Repeat nothing but the lines below running from the one containing "destruct (b !!" to the one containing "Proof. intros [x ->]%rd_in_range. done. Qed.". Keep both end lines.

EXERCISE INPUTS Block Start

(** *** Lengths *)

Lemma len_nil {A} : len (@nil A) = 0.
Proof. done. Qed.
Lemma len_cons {A} (x : A) l : len (x :: l) = 1 + len l.
Proof. unfold len. simpl. lia. Qed.
Lemma len_app {A} (l k : list A) : len (l ++ k) = len l + len k.
Proof. unfold len. rewrite length_app. lia. Qed.
Lemma len_nonneg {A} (l : list A) : 0 <= len l.
Proof. unfold len. lia. Qed.
Lemma len_take {A} n (l : list A) : len (take n l) = Z.min (Z.of_nat n) (len l).
Proof. unfold len. rewrite length_take. lia. Qed.
Lemma len_drop {A} n (l : list A) : len (drop n l) = Z.max 0 (len l - Z.of_nat n).
Proof. unfold len. rewrite length_drop. lia. Qed.
Lemma len_replicate {A} n (x : A) : len (replicate n x) = Z.of_nat n.
Proof. unfold len. by rewrite length_replicate. Qed.
Lemma len_insert {A} i (x : A) (l : list A) : len (<[i:=x]> l) = len l.
Proof. unfold len. by rewrite length_insert. Qed.
Lemma len_map {A B} (f : A -> B) l : len (f <$> l) = len l.
Proof. unfold len. by rewrite length_fmap. Qed.
Lemma length_be16 v : length (be16 v) = 2%nat.
Proof. done. Qed.
Lemma length_be32 v : length (be32 v) = 4%nat.
Proof. done. Qed.
Lemma len_to_nat {A} (l : list A) : Z.to_nat (len l) = length l.
Proof. unfold len. lia. Qed.

(** Linear arithmetic over lengths, in the goal and the hypotheses. *)
Ltac len_lia :=
  unfold len in *; cbn [length] in *;
  repeat progress
    (rewrite ?length_take, ?length_drop, ?length_app, ?length_replicate,
       ?length_insert, ?length_fmap, ?length_be16, ?length_be32 in *;
     cbn [length] in *);
  lia.

Lemma NoDup_snoc {A} (l : list A) x : NoDup l -> x ∉ l -> NoDup (l ++ [x]).
Proof.
  intros Hl Hx. apply NoDup_app. split; [done|]. split; [|apply NoDup_singleton].
  intros y Hy ->%list_elem_of_singleton. done.
Qed.

(** *** Reading *)

Lemma rd_mid {A} (pre : list A) x post i :
  len pre = i -> rd (pre ++ x :: post) i = Ok x.
Proof.
  unfold rd, len. intros <-. rewrite decide_True by lia.
  rewrite Nat2Z.id. by rewrite list_lookup_middle.
Qed.

Lemma rd_lookup {A} (b : list A) i x :
  rd b i = Ok x <-> 0 <= i /\ b !! Z.to_nat i = Some x.
Proof.
  unfold rd. destruct (decide (0 <= i)); [|naive_solver].
  destruct (b !! Z.to_nat i) eqn:E; naive_solver.
Qed.

Lemma rd_in_range {A} (b : list A) i :
  0 <= i < len b -> exists x, rd b i = Ok x.
Proof.
  intros Hi. destruct (lookup_lt_is_Some_2 b (Z.to_nat i)) as [x Hx];
    [unfold len in Hi; lia|].
  exists x. apply rd_lookup. split; [lia|done].
Qed.

Lemma rd_no_fault {A} (b : list A) i : 0 <= i < len b -> no_fault (rd b i).
Proof. intros [x ->]%rd_in_range. done. Qed.

Lemma rd_byte (b : list Z) i x : bytes b -> rd b i = Ok x -> is_u8 x.
Proof.
  intros Hb [_ Hx]%rd_lookup. by apply (Forall_lookup_1 _ _ _ _ Hb Hx).
Qed.

Lemma rd_app_l {A} (b c : list A) i : i < len b -> rd (b ++ c) i = rd b i.
Proof.
  unfold rd, len. intros. destruct (decide (0 <= i)); [|done].
  by rewrite lookup_app_l by lia.
Qed.

(** Reading at an offset past a prefix of known length. *)
Lemma rd_off {A} (pre c : list A) i k :
  len pre = i -> 0 <= k -> rd (pre ++ c) (i + k) = rd c k.
Proof.
  unfold rd, len. intros <- Hk. rewrite !decide_True by lia.
  rewrite lookup_app_r by lia.
  by replace (Z.to_nat (Z.of_nat (length pre) + k) - length pre)%nat
    with (Z.to_nat k) by lia.
Qed.

Lemma rd_slice_mid {A} (pre d post : list A) i n :
  len pre = i -> len d = n -> rd_slice (pre ++ d ++ post) i n = Ok d.
Proof.
  intros <- <-. unfold rd_slice. rewrite decide_True by len_lia.
  by rewrite !len_to_nat, drop_app_length, take_app_length.
Qed.

Lemma rd_slice_front {A} (d post : list A) n :
  len d = n -> rd_slice (d ++ post) 0 n = Ok d.
Proof. by apply (rd_slice_mid []). Qed.
Lemma rd_slice_all {A} (d : list A) n : len d = n -> rd_slice d 0 n = Ok d.
Proof. rewrite <- (app_nil_r d) at 2. apply rd_slice_front. Qed.

Lemma rd_slice_no_fault {A} (b : list A) i n :
  0 <= i -> 0 <= n -> i + n <= len b -> no_fault (rd_slice b i n).
Proof. intros. unfold rd_slice. by rewrite decide_True by lia. Qed.

Lemma rd_slice_Ok {A} (b : list A) i n d :
  rd_slice b i n = Ok d ->
  0 <= i /\ 0 <= n /\ i + n <= len b /\ len d = n /\
  exists pre post, b = pre ++ d ++ post /\ len pre = i.
Proof.
  unfold rd_slice. case_decide as H; [|done]. intros [= <-].
  split_and!; try lia; [len_lia|].
  exists (take (Z.to_nat i) b), (drop (Z.to_nat n) (drop (Z.to_nat i) b)).
  split; [by rewrite !take_drop|len_lia].
Qed.

(** *** Writing *)

Lemma wr_next {A} (pre rest bs : list A) i :
  len pre = i -> len bs <= len rest ->
  wr (pre ++ rest) i bs = Ok ((pre ++ bs) ++ drop (length bs) rest).
Proof.
  intros <- Hl. unfold wr. rewrite decide_True by len_lia.
  rewrite len_to_nat, take_app_length, <- app_assoc.
  rewrite drop_app_ge by lia. do 4 f_equal. lia.
Qed.

Lemma wr_front {A} (b bs : list A) :
  len bs <= len b -> wr b 0 bs = Ok (bs ++ drop (length bs) b).
Proof. intros. by apply (wr_next []). Qed.

Lemma wr_mid {A} (pre old bs post : list A) i :
  len pre = i -> len old = len bs ->
  wr (pre ++ old ++ post) i bs = Ok (pre ++ bs ++ post).
Proof.
  intros Hi Ho. rewrite wr_next by len_lia. rewrite <- app_assoc.
  by rewrite drop_app_length' by (unfold len in Ho; lia).
Qed.

Lemma wr_len {A} (b b' bs : list A) i : wr b i bs = Ok b' -> len b' = len b.
Proof.
  unfold wr. case_decide; [|done]. intros [= <-]. unfold len in *.
  rewrite !length_app, length_take, length_drop. lia.
Qed.

Lemma wr_no_fault {A} (b bs : list A) i :
  0 <= i -> i + len bs <= len b -> no_fault (wr b i bs).
Proof. intros. unfold wr. by rewrite decide_True by lia. Qed.

Lemma upd_Ok {A} (a : list A) i x :
  0 <= i < len a -> upd a i x = Ok (<[Z.to_nat i := x]> a).
Proof. intros. unfold upd. by rewrite decide_True. Qed.

(** Writing past a prefix leaves the prefix alone. *)
Lemma wr_off {A} (pre rest bs : list A) i k :
  len pre = i -> 0 <= k -> k + len bs <= len rest ->
  wr (pre ++ rest) (i + k) bs =
  Ok (pre ++ take (Z.to_nat k) rest ++ bs ++ drop (Z.to_nat k + length bs) rest).
Proof.
  intros Hi Hk Hl. unfold wr. rewrite decide_True by len_lia.
  rewrite take_app_ge, drop_app_ge by (unfold len in Hi; lia).
  rewrite <- app_assoc. unfold len in Hi.
  replace (Z.to_nat (i + k) - length pre)%nat with (Z.to_nat k) by lia.
  by replace (Z.to_nat (i + k) + length bs - length pre)%nat
    with (Z.to_nat k + length bs)%nat by lia.
Qed.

EXERCISE INPUTS Block End

▶ [ANSWER TO THE EXERCISE]
  destruct (b !! Z.to_nat i) eqn:E; naive_solver.
Qed.

Lemma rd_in_range {A} (b : list A) i :
  0 <= i < len b -> exists x, rd b i = Ok x.
Proof.
  intros Hi. destruct (lookup_lt_is_Some_2 b (Z.to_nat i)) as [x Hx];
    [unfold len in Hi; lia|].
  exists x. apply rd_lookup. split; [lia|done].
Qed.

Lemma rd_no_fault {A} (b : list A) i : 0 <= i < len b -> no_fault (rd b i).
Proof. intros [x ->]%rd_in_range. done. Qed.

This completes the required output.